EXERCISE INSTRUCTIONS
Which lines of the entries below run from the one holding "match n / 10 with" to the one holding "destruct (isc 125 c2); [done|].", inclusive? Set down exactly those lines and no others.

(Saved data entries)
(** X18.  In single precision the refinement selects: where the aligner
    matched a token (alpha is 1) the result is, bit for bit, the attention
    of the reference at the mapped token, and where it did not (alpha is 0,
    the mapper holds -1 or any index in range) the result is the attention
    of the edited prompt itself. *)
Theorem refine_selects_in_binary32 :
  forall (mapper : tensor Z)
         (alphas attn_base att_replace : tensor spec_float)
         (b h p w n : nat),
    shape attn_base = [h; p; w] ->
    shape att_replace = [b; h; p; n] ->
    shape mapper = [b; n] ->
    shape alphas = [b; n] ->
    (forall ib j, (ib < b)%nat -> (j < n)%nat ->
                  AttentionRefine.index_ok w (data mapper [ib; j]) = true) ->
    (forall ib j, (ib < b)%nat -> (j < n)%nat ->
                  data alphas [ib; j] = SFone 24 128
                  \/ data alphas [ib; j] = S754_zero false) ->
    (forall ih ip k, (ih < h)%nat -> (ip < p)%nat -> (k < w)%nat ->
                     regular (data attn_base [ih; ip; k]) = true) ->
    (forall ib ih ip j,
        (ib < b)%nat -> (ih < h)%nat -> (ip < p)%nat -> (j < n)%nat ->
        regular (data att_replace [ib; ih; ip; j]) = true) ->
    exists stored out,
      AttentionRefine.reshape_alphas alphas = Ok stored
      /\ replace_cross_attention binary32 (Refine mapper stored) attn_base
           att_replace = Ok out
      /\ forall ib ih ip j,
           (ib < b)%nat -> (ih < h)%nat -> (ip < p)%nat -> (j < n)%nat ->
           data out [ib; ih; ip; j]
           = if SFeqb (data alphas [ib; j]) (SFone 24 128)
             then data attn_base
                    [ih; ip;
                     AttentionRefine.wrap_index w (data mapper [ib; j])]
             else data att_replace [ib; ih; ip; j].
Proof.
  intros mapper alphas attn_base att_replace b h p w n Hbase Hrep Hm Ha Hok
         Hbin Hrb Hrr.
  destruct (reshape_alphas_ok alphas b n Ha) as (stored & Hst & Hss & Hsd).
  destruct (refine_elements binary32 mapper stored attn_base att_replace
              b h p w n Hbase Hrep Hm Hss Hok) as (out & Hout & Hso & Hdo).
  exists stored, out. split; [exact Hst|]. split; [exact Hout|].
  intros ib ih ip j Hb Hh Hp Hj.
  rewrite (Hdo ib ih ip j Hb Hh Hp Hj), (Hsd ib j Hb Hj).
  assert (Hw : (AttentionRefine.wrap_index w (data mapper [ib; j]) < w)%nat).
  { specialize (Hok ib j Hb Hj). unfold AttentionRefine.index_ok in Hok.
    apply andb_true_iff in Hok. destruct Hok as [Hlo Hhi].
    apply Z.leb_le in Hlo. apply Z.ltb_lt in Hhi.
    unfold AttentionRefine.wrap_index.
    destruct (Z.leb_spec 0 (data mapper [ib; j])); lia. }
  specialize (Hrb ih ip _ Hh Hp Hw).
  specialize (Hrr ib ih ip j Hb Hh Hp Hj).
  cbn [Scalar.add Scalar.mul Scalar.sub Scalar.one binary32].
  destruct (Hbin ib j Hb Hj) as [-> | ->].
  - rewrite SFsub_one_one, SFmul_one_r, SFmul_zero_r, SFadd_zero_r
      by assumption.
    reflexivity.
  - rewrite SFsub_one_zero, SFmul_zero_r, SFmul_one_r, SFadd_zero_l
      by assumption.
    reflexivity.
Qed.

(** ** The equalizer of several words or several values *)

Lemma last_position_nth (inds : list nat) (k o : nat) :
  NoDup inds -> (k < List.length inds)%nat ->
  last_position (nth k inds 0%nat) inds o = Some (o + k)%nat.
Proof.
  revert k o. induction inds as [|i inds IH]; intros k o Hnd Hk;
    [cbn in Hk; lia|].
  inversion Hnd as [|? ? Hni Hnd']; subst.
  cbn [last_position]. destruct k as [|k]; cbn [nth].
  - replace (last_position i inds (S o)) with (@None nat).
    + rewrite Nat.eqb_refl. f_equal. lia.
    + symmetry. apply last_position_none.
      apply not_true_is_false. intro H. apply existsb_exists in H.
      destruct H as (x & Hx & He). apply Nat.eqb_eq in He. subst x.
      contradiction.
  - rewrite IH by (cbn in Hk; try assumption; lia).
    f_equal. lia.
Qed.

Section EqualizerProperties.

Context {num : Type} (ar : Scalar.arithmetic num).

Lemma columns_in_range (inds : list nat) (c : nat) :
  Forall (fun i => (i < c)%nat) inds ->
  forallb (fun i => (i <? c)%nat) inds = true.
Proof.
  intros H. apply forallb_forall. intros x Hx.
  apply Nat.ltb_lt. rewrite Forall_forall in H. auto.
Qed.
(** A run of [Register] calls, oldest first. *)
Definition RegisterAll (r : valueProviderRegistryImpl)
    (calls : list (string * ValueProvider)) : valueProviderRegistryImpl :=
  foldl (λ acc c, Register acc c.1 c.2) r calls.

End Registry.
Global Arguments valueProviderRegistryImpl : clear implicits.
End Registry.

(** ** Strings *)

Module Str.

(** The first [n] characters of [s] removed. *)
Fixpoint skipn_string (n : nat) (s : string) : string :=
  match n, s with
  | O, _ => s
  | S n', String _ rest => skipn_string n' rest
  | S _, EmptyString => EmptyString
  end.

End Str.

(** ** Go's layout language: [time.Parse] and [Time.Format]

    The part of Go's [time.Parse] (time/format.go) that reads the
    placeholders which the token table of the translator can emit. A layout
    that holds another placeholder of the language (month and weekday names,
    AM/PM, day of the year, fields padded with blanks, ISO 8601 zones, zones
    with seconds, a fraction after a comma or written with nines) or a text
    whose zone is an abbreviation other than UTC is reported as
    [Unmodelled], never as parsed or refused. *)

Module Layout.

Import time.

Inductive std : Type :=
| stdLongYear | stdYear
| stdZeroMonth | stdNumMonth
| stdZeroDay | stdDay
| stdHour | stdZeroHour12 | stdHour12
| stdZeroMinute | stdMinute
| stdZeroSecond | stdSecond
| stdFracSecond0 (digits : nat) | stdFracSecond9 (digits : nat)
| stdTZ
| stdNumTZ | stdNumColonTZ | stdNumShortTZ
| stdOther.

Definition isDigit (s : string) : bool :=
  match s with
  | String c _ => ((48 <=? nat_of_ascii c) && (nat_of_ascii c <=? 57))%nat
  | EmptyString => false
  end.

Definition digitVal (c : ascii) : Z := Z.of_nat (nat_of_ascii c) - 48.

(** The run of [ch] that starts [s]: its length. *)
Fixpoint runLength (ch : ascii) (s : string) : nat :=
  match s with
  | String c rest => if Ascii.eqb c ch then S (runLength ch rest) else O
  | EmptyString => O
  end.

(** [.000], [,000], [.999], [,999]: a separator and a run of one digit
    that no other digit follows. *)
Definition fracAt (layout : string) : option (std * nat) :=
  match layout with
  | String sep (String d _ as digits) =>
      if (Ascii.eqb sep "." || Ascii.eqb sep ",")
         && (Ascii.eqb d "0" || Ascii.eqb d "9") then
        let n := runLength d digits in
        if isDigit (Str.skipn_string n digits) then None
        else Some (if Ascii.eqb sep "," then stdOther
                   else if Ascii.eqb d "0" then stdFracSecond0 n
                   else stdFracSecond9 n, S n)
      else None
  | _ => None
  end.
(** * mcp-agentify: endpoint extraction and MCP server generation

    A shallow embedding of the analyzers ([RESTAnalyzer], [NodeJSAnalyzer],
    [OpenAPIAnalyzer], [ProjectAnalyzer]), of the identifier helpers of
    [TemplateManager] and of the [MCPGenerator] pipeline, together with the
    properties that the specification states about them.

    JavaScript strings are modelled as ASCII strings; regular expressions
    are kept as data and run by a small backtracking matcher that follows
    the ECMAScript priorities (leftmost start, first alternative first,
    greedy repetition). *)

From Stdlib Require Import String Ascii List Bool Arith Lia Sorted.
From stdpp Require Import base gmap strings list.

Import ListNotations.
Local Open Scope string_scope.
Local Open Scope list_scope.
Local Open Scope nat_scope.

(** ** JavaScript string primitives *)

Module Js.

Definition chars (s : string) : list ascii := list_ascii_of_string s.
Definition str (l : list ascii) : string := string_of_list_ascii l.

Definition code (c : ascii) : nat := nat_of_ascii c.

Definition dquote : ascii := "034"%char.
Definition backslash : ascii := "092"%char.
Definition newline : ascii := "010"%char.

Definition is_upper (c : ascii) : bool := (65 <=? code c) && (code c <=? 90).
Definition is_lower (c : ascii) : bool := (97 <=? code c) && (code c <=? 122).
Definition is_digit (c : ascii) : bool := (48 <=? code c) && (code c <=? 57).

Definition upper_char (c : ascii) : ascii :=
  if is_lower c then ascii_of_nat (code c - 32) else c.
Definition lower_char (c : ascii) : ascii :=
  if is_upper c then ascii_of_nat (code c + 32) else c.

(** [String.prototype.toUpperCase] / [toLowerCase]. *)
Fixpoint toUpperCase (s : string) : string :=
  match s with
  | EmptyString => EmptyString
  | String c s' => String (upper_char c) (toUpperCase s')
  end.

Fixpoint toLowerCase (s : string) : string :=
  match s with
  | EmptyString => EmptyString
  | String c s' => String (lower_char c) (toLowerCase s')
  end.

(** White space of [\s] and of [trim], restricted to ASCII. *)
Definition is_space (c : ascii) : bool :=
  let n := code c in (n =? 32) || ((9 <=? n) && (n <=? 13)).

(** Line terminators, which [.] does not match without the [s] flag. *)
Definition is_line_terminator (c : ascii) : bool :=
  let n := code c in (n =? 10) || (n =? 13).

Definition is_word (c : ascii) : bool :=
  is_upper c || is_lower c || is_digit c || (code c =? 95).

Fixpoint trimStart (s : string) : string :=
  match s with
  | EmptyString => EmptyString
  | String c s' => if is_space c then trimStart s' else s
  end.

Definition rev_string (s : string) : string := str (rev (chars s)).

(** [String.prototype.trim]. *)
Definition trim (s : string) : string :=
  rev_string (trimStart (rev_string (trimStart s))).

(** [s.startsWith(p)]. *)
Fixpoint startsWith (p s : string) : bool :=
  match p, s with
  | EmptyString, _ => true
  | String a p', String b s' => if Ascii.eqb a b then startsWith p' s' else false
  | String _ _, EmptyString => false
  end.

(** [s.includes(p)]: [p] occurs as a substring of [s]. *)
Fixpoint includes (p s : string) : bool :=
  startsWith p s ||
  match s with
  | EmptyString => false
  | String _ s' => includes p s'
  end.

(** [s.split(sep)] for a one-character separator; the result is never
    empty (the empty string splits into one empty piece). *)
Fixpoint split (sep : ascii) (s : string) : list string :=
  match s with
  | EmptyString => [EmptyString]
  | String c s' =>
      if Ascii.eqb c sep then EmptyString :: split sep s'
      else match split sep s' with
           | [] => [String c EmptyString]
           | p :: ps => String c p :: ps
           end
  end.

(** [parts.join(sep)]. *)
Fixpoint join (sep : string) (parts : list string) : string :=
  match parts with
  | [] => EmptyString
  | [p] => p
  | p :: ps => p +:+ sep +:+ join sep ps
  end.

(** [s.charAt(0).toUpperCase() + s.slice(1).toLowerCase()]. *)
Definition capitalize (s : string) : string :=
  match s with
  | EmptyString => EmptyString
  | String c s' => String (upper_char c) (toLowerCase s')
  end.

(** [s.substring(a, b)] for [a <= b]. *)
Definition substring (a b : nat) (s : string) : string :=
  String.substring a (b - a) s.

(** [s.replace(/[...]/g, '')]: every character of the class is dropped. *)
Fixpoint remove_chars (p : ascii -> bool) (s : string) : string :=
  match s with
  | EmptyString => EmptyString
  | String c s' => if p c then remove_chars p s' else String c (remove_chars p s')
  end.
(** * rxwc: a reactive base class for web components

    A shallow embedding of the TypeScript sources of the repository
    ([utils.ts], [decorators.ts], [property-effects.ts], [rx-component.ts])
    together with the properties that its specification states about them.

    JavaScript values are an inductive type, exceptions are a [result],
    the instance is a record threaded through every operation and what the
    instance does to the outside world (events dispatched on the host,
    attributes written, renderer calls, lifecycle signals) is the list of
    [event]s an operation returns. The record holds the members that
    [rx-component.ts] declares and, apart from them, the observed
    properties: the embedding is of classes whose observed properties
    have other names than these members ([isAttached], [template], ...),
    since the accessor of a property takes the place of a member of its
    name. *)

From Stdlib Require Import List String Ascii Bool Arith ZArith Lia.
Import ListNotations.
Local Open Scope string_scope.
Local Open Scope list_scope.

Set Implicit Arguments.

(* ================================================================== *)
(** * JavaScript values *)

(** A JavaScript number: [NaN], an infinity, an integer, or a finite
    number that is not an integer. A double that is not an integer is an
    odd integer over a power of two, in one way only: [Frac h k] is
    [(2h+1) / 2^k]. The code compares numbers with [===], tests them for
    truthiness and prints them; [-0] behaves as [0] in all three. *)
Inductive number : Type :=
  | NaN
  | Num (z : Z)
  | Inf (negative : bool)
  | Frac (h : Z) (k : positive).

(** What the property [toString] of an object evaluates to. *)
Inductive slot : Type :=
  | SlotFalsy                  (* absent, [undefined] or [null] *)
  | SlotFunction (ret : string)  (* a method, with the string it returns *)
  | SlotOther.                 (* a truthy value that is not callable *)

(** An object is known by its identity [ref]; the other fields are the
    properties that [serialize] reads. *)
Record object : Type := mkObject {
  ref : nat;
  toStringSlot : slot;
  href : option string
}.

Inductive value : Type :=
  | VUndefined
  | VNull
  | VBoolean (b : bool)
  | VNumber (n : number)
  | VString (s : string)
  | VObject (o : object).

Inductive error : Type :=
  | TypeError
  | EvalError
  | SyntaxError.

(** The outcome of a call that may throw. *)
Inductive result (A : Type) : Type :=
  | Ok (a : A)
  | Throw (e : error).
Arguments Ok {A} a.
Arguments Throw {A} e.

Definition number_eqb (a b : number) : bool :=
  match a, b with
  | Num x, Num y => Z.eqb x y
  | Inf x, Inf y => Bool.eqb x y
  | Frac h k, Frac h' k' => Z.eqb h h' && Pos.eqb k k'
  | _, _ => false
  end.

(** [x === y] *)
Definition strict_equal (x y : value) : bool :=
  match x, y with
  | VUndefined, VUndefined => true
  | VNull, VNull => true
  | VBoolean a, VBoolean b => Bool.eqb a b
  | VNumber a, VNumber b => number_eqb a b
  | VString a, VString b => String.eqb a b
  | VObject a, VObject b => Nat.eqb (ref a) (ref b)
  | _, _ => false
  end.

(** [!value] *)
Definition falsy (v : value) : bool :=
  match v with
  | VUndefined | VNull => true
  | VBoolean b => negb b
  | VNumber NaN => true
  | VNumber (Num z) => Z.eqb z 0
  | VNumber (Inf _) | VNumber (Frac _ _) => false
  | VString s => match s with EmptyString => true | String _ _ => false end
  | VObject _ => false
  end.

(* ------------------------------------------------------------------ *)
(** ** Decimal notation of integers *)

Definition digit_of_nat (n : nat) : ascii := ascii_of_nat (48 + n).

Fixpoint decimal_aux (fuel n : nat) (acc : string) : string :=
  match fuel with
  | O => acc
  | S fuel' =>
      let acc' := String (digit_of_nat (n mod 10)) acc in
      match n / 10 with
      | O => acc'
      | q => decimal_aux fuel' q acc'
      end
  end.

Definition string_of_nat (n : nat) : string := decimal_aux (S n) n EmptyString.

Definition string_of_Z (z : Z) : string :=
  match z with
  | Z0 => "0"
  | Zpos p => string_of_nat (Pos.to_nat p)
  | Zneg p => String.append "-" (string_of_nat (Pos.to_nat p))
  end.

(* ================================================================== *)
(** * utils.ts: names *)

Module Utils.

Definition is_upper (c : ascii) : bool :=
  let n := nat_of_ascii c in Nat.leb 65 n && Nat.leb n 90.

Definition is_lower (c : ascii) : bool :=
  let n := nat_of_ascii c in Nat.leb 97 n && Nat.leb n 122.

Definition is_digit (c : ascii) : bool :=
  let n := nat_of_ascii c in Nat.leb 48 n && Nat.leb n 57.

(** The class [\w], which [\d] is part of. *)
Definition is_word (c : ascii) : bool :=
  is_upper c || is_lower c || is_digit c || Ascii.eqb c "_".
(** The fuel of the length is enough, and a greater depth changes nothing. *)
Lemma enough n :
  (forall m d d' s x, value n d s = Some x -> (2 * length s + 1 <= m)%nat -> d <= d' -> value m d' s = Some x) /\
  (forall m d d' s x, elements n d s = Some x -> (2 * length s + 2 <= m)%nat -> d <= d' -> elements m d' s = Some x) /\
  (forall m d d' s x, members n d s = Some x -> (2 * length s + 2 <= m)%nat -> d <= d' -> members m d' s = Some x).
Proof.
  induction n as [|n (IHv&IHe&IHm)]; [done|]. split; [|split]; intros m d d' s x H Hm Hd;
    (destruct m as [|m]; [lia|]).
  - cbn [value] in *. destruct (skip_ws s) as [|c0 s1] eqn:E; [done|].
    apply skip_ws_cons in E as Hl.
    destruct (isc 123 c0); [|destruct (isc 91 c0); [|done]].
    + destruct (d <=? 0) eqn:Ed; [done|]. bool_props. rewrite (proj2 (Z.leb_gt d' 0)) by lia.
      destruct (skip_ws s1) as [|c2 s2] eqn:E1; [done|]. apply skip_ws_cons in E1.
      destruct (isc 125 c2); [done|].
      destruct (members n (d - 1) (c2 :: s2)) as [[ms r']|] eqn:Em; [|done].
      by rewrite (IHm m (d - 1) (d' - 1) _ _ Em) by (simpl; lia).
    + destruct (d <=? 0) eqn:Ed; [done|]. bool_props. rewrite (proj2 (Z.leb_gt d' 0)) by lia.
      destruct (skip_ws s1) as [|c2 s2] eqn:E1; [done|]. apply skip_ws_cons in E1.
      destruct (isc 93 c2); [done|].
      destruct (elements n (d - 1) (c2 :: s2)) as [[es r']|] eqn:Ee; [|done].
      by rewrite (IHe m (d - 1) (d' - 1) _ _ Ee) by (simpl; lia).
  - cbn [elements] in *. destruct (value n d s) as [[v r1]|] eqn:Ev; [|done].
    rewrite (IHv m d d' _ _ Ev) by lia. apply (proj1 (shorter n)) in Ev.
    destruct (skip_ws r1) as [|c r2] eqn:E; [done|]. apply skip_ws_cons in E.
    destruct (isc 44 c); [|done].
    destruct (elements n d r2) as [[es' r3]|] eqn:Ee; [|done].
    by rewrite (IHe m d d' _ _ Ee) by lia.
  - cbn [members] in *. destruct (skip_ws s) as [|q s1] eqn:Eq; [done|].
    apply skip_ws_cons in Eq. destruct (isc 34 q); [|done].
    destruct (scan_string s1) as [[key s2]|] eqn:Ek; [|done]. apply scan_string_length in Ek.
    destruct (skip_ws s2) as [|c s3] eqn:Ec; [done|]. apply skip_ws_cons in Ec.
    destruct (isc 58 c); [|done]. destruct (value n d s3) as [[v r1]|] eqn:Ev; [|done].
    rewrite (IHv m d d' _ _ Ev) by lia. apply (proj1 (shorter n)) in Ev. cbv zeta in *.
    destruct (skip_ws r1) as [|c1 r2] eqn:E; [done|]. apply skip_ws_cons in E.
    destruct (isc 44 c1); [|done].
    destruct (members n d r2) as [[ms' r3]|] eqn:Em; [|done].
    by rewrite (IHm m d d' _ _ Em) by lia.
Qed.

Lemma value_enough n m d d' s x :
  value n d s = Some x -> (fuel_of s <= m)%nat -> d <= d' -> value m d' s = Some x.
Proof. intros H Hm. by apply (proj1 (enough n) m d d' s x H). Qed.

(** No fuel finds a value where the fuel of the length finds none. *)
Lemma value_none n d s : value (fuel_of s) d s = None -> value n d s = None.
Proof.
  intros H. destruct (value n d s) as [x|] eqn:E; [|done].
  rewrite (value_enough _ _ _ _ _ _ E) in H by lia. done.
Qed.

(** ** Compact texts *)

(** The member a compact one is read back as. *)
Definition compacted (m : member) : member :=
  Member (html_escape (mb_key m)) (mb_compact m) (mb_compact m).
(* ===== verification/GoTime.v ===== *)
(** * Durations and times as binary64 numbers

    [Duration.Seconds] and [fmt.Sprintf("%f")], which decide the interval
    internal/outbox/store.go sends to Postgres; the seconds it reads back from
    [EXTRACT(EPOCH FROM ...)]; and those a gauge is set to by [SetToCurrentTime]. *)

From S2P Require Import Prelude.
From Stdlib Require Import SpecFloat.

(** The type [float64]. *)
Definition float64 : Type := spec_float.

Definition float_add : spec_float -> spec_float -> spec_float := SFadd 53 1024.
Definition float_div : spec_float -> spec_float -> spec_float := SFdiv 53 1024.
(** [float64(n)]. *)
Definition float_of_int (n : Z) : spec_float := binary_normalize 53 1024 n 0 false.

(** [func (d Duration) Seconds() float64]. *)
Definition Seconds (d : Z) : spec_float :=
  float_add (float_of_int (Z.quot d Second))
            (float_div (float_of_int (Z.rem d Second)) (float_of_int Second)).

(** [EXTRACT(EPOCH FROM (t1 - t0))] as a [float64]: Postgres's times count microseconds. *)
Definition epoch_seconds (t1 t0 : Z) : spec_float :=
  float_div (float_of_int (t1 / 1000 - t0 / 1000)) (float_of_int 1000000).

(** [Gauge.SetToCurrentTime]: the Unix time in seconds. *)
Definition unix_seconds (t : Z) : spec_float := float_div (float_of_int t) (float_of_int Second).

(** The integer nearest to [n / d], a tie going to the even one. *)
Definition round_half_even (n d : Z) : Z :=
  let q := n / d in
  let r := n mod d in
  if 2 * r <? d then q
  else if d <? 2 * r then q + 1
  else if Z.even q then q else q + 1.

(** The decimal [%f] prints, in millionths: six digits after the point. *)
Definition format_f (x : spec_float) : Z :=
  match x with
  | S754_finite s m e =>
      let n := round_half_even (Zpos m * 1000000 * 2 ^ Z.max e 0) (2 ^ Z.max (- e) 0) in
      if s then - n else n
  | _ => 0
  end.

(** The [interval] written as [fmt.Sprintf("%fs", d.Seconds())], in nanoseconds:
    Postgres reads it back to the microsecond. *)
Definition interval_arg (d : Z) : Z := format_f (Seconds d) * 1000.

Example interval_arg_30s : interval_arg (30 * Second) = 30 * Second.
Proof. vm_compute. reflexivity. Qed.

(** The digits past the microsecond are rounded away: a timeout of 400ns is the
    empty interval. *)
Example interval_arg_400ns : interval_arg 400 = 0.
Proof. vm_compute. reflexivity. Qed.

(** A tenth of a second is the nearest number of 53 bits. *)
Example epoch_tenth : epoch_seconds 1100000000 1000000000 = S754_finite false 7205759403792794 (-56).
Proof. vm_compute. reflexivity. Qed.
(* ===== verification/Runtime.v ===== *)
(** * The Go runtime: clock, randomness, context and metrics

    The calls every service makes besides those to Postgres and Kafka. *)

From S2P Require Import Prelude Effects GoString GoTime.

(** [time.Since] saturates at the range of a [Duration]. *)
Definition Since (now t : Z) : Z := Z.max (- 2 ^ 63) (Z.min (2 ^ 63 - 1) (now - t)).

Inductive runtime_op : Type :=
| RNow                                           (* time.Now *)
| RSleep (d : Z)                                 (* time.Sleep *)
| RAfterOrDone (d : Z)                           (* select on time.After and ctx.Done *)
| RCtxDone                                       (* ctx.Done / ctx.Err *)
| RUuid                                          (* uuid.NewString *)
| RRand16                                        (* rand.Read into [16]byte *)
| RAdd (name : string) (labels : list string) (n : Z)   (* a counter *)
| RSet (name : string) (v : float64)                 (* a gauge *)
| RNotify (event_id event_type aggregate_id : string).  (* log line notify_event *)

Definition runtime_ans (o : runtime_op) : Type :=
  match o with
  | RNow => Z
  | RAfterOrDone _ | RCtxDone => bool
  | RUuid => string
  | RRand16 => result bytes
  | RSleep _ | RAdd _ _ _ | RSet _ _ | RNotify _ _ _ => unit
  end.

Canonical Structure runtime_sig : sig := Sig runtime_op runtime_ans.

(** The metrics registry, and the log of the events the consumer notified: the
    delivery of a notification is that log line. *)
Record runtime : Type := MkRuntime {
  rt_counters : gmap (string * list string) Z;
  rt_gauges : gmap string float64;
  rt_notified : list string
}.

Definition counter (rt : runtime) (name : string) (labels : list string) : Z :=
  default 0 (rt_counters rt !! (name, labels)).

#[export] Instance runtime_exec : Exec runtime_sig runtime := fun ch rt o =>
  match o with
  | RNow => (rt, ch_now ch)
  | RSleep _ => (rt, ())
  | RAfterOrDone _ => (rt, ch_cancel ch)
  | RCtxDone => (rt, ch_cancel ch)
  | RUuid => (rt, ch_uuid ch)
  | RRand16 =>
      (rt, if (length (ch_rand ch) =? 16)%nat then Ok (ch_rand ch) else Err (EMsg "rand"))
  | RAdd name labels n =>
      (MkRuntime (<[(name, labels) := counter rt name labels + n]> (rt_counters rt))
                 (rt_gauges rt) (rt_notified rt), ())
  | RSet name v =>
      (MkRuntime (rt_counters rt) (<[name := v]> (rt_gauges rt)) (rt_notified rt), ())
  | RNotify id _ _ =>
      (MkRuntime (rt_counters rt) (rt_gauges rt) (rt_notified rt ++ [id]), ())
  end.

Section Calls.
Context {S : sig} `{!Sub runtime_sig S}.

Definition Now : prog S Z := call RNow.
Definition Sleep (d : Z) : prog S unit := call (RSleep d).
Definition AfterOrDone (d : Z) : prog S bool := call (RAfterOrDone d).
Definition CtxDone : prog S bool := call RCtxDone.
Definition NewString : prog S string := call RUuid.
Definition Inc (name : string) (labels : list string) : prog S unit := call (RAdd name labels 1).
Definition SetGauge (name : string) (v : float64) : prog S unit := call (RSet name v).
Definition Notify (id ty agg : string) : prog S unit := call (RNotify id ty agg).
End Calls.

THE ANSWER
      match n / 10 with
      | O => acc'
      | q => decimal_aux fuel' q acc'
      end
  end.

Definition string_of_nat (n : nat) : string := decimal_aux (S n) n EmptyString.

Definition string_of_Z (z : Z) : string :=
  match z with
  | Z0 => "0"
  | Zpos p => string_of_nat (Pos.to_nat p)
  | Zneg p => String.append "-" (string_of_nat (Pos.to_nat p))
  end.

(* ================================================================== *)
(** * utils.ts: names *)

Module Utils.

Definition is_upper (c : ascii) : bool :=
  let n := nat_of_ascii c in Nat.leb 65 n && Nat.leb n 90.

Definition is_lower (c : ascii) : bool :=
  let n := nat_of_ascii c in Nat.leb 97 n && Nat.leb n 122.

Definition is_digit (c : ascii) : bool :=
  let n := nat_of_ascii c in Nat.leb 48 n && Nat.leb n 57.

(** The class [\w], which [\d] is part of. *)
Definition is_word (c : ascii) : bool :=
  is_upper c || is_lower c || is_digit c || Ascii.eqb c "_".
(** The fuel of the length is enough, and a greater depth changes nothing. *)
Lemma enough n :
  (forall m d d' s x, value n d s = Some x -> (2 * length s + 1 <= m)%nat -> d <= d' -> value m d' s = Some x) /\
  (forall m d d' s x, elements n d s = Some x -> (2 * length s + 2 <= m)%nat -> d <= d' -> elements m d' s = Some x) /\
  (forall m d d' s x, members n d s = Some x -> (2 * length s + 2 <= m)%nat -> d <= d' -> members m d' s = Some x).
Proof.
  induction n as [|n (IHv&IHe&IHm)]; [done|]. split; [|split]; intros m d d' s x H Hm Hd;
    (destruct m as [|m]; [lia|]).
  - cbn [value] in *. destruct (skip_ws s) as [|c0 s1] eqn:E; [done|].
    apply skip_ws_cons in E as Hl.
    destruct (isc 123 c0); [|destruct (isc 91 c0); [|done]].
    + destruct (d <=? 0) eqn:Ed; [done|]. bool_props. rewrite (proj2 (Z.leb_gt d' 0)) by lia.
      destruct (skip_ws s1) as [|c2 s2] eqn:E1; [done|]. apply skip_ws_cons in E1.
      destruct (isc 125 c2); [done|].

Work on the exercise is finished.